The new Cinema Display HD was up next. At 23 inches, 1920×1200 pixels and 3,499 USD, the new display is not for the faint of heart but after seeing it at the Apple booth, it will take your breath away.

And last but not least, Jobs announced a 10GB version of iPod for $499. ‘How long is 2,000 tunes?’ Jobs asked. ‘Enough to last 6 trips between Tokyo and San Francisco’. In addition to the new configuration, the Apple Store now offers custom laser engraving on the back of your iPod ‘for only $49’ and a new iPod firmware update that adds a new ‘Contacts’ menu item. Contacts uses the vCard standard which means you should be able to download data from Palm and Entourage and can store up to 1000 contacts. It all looks convenient enough but I wonder if the next step is a keypad instead of the wheel and ‘iPhone’ instead of ‘iPod’.
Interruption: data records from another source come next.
Lemma issues_only_out_of_fuel {A} P : issues_only P (out_of_fuel (A:=A)).
Proof. intros api w. exists []. by rewrite app_nil_r. Qed.

Lemma issues_only_log_line P line : issues_only P (log_line line).
Proof. intros api w. exists []. by rewrite app_nil_r. Qed.

Lemma issues_only_request (P : Call → Prop) c : P c → issues_only P (request c).
Proof.
  intros Hc api w. rewrite request_run. exists [c]. split; [done|].
  by constructor.
Qed.

Lemma issues_only_bind {A B} P (m : M A) (f : A → M B) :
  issues_only P m → (∀ a, issues_only P (f a)) → issues_only P (m ≫= f).
Proof.
  intros Hm Hf api w. rewrite bind_run.
  destruct (Hm api w) as (cs & Hcs & HP).
  destruct (m api w) as [[a|e|] w1]; simpl in *; [|by exists cs..].
  destruct (Hf a api w1) as (cs' & Hcs' & HP').
  exists (cs ++ cs'). split; [by rewrite Hcs', Hcs, app_assoc|].
  by apply Forall_app.
Qed.

Lemma issues_only_for_each {A} P (xs : list A) (f : A → M ()) :
  (∀ x, issues_only P (f x)) → issues_only P (for_each xs f).
Proof.
  intros Hf. induction xs as [|x xs IH]; simpl.
  - apply issues_only_mret.
  - apply issues_only_bind; [apply Hf|by intros _].
Qed.

#[global] Hint Resolve issues_only_mret issues_only_raise
  issues_only_out_of_fuel issues_only_log_line issues_only_for_each : issues.
#[global] Hint Extern 2 (issues_only _ (_ ≫= _)) =>
  apply issues_only_bind; [|intros ?] : issues.
#[global] Hint Extern 1 (issues_only _ (match ?x with _ => _ end)) =>
  destruct x : issues.
#[global] Hint Extern 1 (issues_only _ (log_trace _)) =>
  apply issues_only_log_line : issues.
#[global] Hint Extern 1 (issues_only _ (request _)) =>
  apply issues_only_request; simpl; eauto : issues.

Lemma reads_RoleSyncer_get_diff guild :
  issues_only is_read (RoleSyncer_get_diff guild).
Proof. unfold RoleSyncer_get_diff, is_read. auto 10 with issues. Qed.

Lemma reads_get_users_from fuel page :
  issues_only is_read (_get_users_from fuel page).
Proof.
  revert page. unfold is_read.
  induction fuel as [|fuel IH]; intros [p|]; simpl; auto 10 with issues.
Qed.

Lemma reads_UserSyncer_get_diff fuel guild :
  issues_only is_read (UserSyncer_get_diff fuel guild).
Proof.
  unfold UserSyncer_get_diff, _get_users.
  auto using reads_get_users_from with issues.
Qed.

(** X11: computing a diff only reads: every request [_get_diff] issues,
    for roles and for users, whatever the site answers, is a GET of
    [bot/roles] or of [bot/users]. *)
Theorem get_diff_only_reads (k : kind) fuel guild api w :
  ∃ cs,
    calls (_get_diff (syncer_of k) fuel guild api w).2 = calls w ++ cs ∧
    Forall (λ c, method c = GET ∧
                 (endpoint c = "bot/roles" ∨ endpoint c = "bot/users")) cs.
Proof.
  destruct k.
  - apply (reads_RoleSyncer_get_diff guild).
  - apply (reads_UserSyncer_get_diff fuel guild).
Qed.

Lemma writes_RoleSyncer_sync diff : issues_only is_write (RoleSyncer_sync diff).
Proof.
  unfold RoleSyncer_sync.
  assert (∀ role, is_write (post_role role)) as Hpost
    by (intros role; left; split; [done|by left]).
  assert (∀ role, is_write (put_role role)) as Hput
    by (intros role; right; right; split; [by left|by eexists]).
  assert (∀ role, is_write (delete_role role)) as Hdelete
    by (intros role; right; right; split; [by right|by eexists]).
  auto 12 using issues_only_request with issues.
Qed.

Lemma writes_UserSyncer_sync diff : issues_only is_write (UserSyncer_sync diff).
Proof.
  unfold UserSyncer_sync.
  assert (∀ users, is_write (post_users users)) as Hpost
    by (intros users; left; split; [done|by right]).
  assert (∀ users, is_write (patch_users users)) as Hpatch
    by (intros users; right; left; by split).
  auto 12 using issues_only_request with issues.
Qed.

(** X12: applying a diff only writes: every request [_sync] issues, for
    roles and for users, is a POST of [bot/roles] or [bot/users], a PATCH of
    [bot/users/bulk_patch], or a PUT or DELETE of [bot/roles/<id>]; it
    never reads. *)
Theorem sync_only_writes (k : kind) diff api w :
  ∃ cs,
    calls (_sync (syncer_of k) diff api w).2 = calls w ++ cs ∧
    Forall (λ c,
      ((method c = POST ∧ (endpoint c = "bot/roles" ∨ endpoint c = "bot/users")) ∨
       (method c = PATCH ∧ endpoint c = "bot/users/bulk_patch") ∨
       ((method c = PUT ∨ method c = DELETE) ∧
        ∃ id : Z, endpoint c = "bot/roles/" +:+ pretty id)) ∧
      method c ≠ GET) cs.
Proof.
  assert (∀ c, is_write c → is_write c ∧ method c ≠ GET) as Himpl.
  { intros c Hc. split; [done|].
    destruct Hc as [[Hm _]|[[Hm _]|[[Hm|Hm] _]]]; by rewrite Hm. }
  destruct k.
  - destruct (writes_RoleSyncer_sync diff api w) as (cs & Hcs & HP).
    exists cs. split; [done|]. eapply Forall_impl; [exact HP|exact Himpl].
  - destruct (writes_UserSyncer_sync diff api w) as (cs & Hcs & HP).
    exists cs. split; [done|]. eapply Forall_impl; [exact HP|exact Himpl].
Qed.

(** ** The driver and the sink *)

Lemma sync_sink k fuel guild ctx api w :
  ∃ text,
    messages (sync (syncer_of k) fuel guild ctx api w).2 =
    match ctx with
    | Some _ => messages w ++ [text]
    | None => messages w
    end.
Proof.
  rewrite sync_run.
  assert (∃ text, messages (started (syncer_of k) ctx w) =
                  match ctx with
                  | Some _ => messages w ++ [text]
                  | None => messages w
                  end) as Hstart by (destruct ctx; [by eexists|by exists ""]).
  destruct (_get_diff (syncer_of k) fuel guild api _) as [[diff|e|] w1] eqn:Hd;
    apply get_diff_messages in Hd;
    [|destruct Hstart as [text Hstart]; exists text; simpl; congruence..].
  destruct (_sync (syncer_of k) diff api w1) as [[[]|[status js|kind]|] w2]
    eqn:Hs; apply sync_messages in Hs; simpl;
    try (destruct Hstart as [text Hstart]; exists text; congruence).
  - exists (complete_content (name (syncer_of k)) (results_of diff)).
    rewrite (finish_messages k) by congruence. by destruct ctx.
  - exists (failed_content (name (syncer_of k)) status js).
    rewrite (finish_messages k) by congruence. by destruct ctx.
Qed.

(** X13: a run never sends more than its one notice: without a command
    context [sync] leaves the sink as it was, and with one it leaves
    exactly one more message than before (the start notice, or the
    outcome that replaced it), the earlier messages being untouched;
    this holds whether the run succeeds, reports a failure or raises. *)
Theorem sync_sends_one_notice (k : kind) fuel guild ctx api w :
  ∃ text,
    messages (sync (syncer_of k) fuel guild ctx api w).2 =
    match ctx with
    | Some _ => messages w ++ [text]
    | None => messages w
    end.
Proof. apply sync_sink. Qed.

Lemma issue_trace api cs :
  ∀ hist, ∃ n,
    (issue api hist cs).1 = hist ++ take n cs ∧ (n ≤ length cs)%nat ∧
    ∀ i c, cs !! i = Some c →
           (S i < n ∨ (i < n ∧ (issue api hist cs).2 = None))%nat →
           ∃ r, api (hist ++ take i cs) c = inr r.
Proof.
  induction cs as [|c0 cs IH]; intros hist.
  - exists 0%nat. simpl. rewrite app_nil_r. split_and!; [done..|].
    intros i c Hi. by rewrite lookup_nil in Hi.
  - simpl. destruct (api hist c0) as [e|r] eqn:E.
    + exists 1%nat. simpl. split_and!; [done|lia|].
      intros i c _ [Hi|[_ Hnone]]; [exfalso; lia|done].
    + destruct (IH (hist ++ [c0])) as (n & Hcalls & Hn & Hans).
      exists (S n). rewrite Hcalls, <- app_assoc. split_and!; [done|simpl; lia|].
      intros [|i] c Hi Hcond; simpl in Hi.
      * injection Hi as <-. rewrite take_0, app_nil_r. eauto.
      * destruct (Hans i c Hi) as [r' Hr'].
        { destruct Hcond as [?|[? ?]]; [left; lia|right; split; [lia|done]]. }
        exists r'. by rewrite <- app_assoc in Hr'.
Qed.

Lemma issued_answered api hist planned (res : result ()) :
  (res = Ok () → (issue api hist planned).2 = None) →
  ∃ issued,
    (issue api hist planned).1 = hist ++ issued ∧
    ∀ i c, issued !! i = Some c →
           (S i < length issued)%nat ∨ res = Ok () →
           ∃ r, api (hist ++ take i issued) c = inr r.
Proof.
  intros Hok. destruct (issue_trace api planned hist) as (n & Hcalls & Hn & Hans).
  exists (take n planned). split; [done|]. intros i c Hi Hcond.
  apply lookup_take_Some in Hi as [Hi Hlt].
  rewrite take_take, Nat.min_l by lia. apply Hans; [done|].
  rewrite length_take, Nat.min_l in Hcond by done.
  destruct Hcond as [?|Hres]; [by left|right; auto].
Qed.

(** X14: writes are applied one after the other and nothing is skipped:
    every request [_sync] issued before its last one was answered by
    the site without error, given the requests before it, and so was the
    last one when [_sync] returned normally; a failure is therefore
    always the failure of the last request issued, with all the earlier
    ones already applied. *)
Theorem sync_applies_in_sequence (k : kind) diff api w :
  ∃ issued,
    calls (_sync (syncer_of k) diff api w).2 = calls w ++ issued ∧
    ∀ i c, issued !! i = Some c →
           (S i < length issued)%nat ∨
           (_sync (syncer_of k) diff api w).1 = Ok () →
           ∃ r, api (calls w ++ take i issued) c = inr r.
Proof.
  destruct k.
  - destruct (RoleSyncer_sync_run diff api w) as [Hcalls Hok].
    destruct (issued_answered api (calls w) (role_requests diff) _ Hok)
      as (issued & Hissued & Hans).
    exists issued. split; [|done]. by rewrite <- Hissued.
  - destruct (UserSyncer_sync_run diff api w) as [Hcalls Hok].
    destruct (issued_answered api (calls w) (user_requests diff) _ Hok)
      as (issued & Hissued & Hans).
    exists issued. split; [|done]. by rewrite <- Hissued.
Qed.

(** ** Runs on a guild that is already in sync *)

Lemma role_sync_noop fuel guild ctx api w roles :
  api (calls w) get_roles = inr (RolesJson roles) →
  (list_to_set roles : gset _Role) =
    list_to_set (role_of_guild <$> g_roles guild) →
  ∃ w', sync RoleSyncer fuel guild ctx api w = (Ok (), w') ∧
        calls w' = calls w ++ [get_roles] ∧
        messages w' =
          reported ctx
            ":ok_hand: Synchronisation of roles complete: created `0`, updated `0`, deleted `0`"
            w.
Proof.
  intros Hapi Hroles. rewrite sync_run.
  cbn [_get_diff _sync RoleSyncer]. rewrite RoleSyncer_get_diff_run.
  change (calls (started RoleSyncer ctx w)) with (calls w).
  rewrite Hapi, Hroles, role_diff_same.
  unfold RoleSyncer_sync. cbn [created updated deleted].
  rewrite elements_empty. cbn.
  eexists. split; [reflexivity|]. split; [by destruct ctx|].
  unfold finish, reported, started.
  destruct ctx; cbn [messages add_log set_calls]; [|done].
  by rewrite insert_app_r_alt, Nat.sub_diag by lia.
Qed.

(** X15: when the roles the site returns are, as a set, the roles of the
    guild, a role sync run issues the one read of [bot/roles] and no
    write, returns normally and reports zero created, updated and
    deleted roles. *)
Theorem role_sync_in_sync_is_noop fuel guild ctx api w roles :
  api (calls w) get_roles = inr (RolesJson roles) →
  (list_to_set roles : gset _Role) =
    list_to_set (role_of_guild <$> g_roles guild) →
  ∃ w', sync RoleSyncer fuel guild ctx api w = (Ok (), w') ∧
        calls w' = calls w ++ [get_roles] ∧
        messages w' =
          reported ctx
            ":ok_hand: Synchronisation of roles complete: created `0`, updated `0`, deleted `0`"
            w.
Proof. apply role_sync_noop. Qed.

Lemma user_diff_nil guild db_users :
  created (user_diff guild db_users) = [] →
  updated (user_diff guild db_users) = [] →
  user_diff guild db_users = Diff [] [] None.
Proof.
  intros Hc Hu. pose proof (user_diff_deleted guild db_users) as Hd.
  destruct (user_diff guild db_users) as [c u d]. simpl in *. by subst.
Qed.

Lemma user_sync_noop fuel guild ctx api w pages :
  serves api (calls w) 1 pages →
  (length pages ≤ fuel)%nat →
  (∀ m, m ∈ g_members guild →
        member_id m ∈ db_id <$> concat (fst <$> pages)) →
  (∀ u, u ∈ concat (fst <$> pages) →
        match get_member guild (db_id u) with
        | Some m => user_in_sync m u
        | None => db_in_guild u = false
        end) →
  ∃ w', sync UserSyncer fuel guild ctx api w = (Ok (), w') ∧
        calls w' =
          calls w ++
          (get_users_page <$> 1 :: omap snd (take (length pages - 1) pages)) ∧
        messages w' =
          reported ctx
            ":ok_hand: Synchronisation of users complete: created `0`, updated `0`"
            w.
Proof.
  intros Hserves Hfuel Hmembers Husers.
  destruct (proj2 (user_diff_empty_iff guild (concat (fst <$> pages))))
    as [Hc Hu]; [done|].
  rewrite sync_run. cbn [_get_diff _sync UserSyncer].
  unfold UserSyncer_get_diff, log_trace, _get_users.
  rewrite bind_run, log_line_run, bind_run.
  rewrite (get_users_from_serves api pages fuel
             (add_log ["TRACE " +:+ "Getting the diff for users."]
                      (started UserSyncer ctx w)) 1) by done.
  cbn [mret M_ret]. rewrite (user_diff_nil _ _ Hc Hu). cbn.
  eexists. split; [reflexivity|]. split; [by destruct ctx|].
  unfold finish, reported, started.
  destruct ctx; cbn [messages add_log set_calls]; [|done].
  by rewrite insert_app_r_alt, Nat.sub_diag by lia.
Qed.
If there is any shortage of new iMacs in the retail channel it wasn’t evident on the expo floor. They were everywhere in the Apple booth and beyond. The floor didn’t seem as large as the previous venue in Makuhari, but the layout was good with a healthy mix of big guns, special solutions and game vendors. I’ll have more on that with part 2 tomorrow.

Badly dated of course but looking back it’s easy to see how quickly things were changing: the old MacWorld Expo business model was dying. The iPod success allowed Apple to rebuild itself and the future. Apple PR sealed off media access to a few select superstar personalities. The cozy old Mac user group model of hanging out at the local family owned computer shop gave way to big sleek Apple Stores with Genius Bars.

I doubt many people remember when MacInTouch was important or what it meant back in the day when personal computers were really personal. For that reason I will be sad when it finally passes on to the great dark memory hole of the internet. It was a good run…thanks for the memories Ric.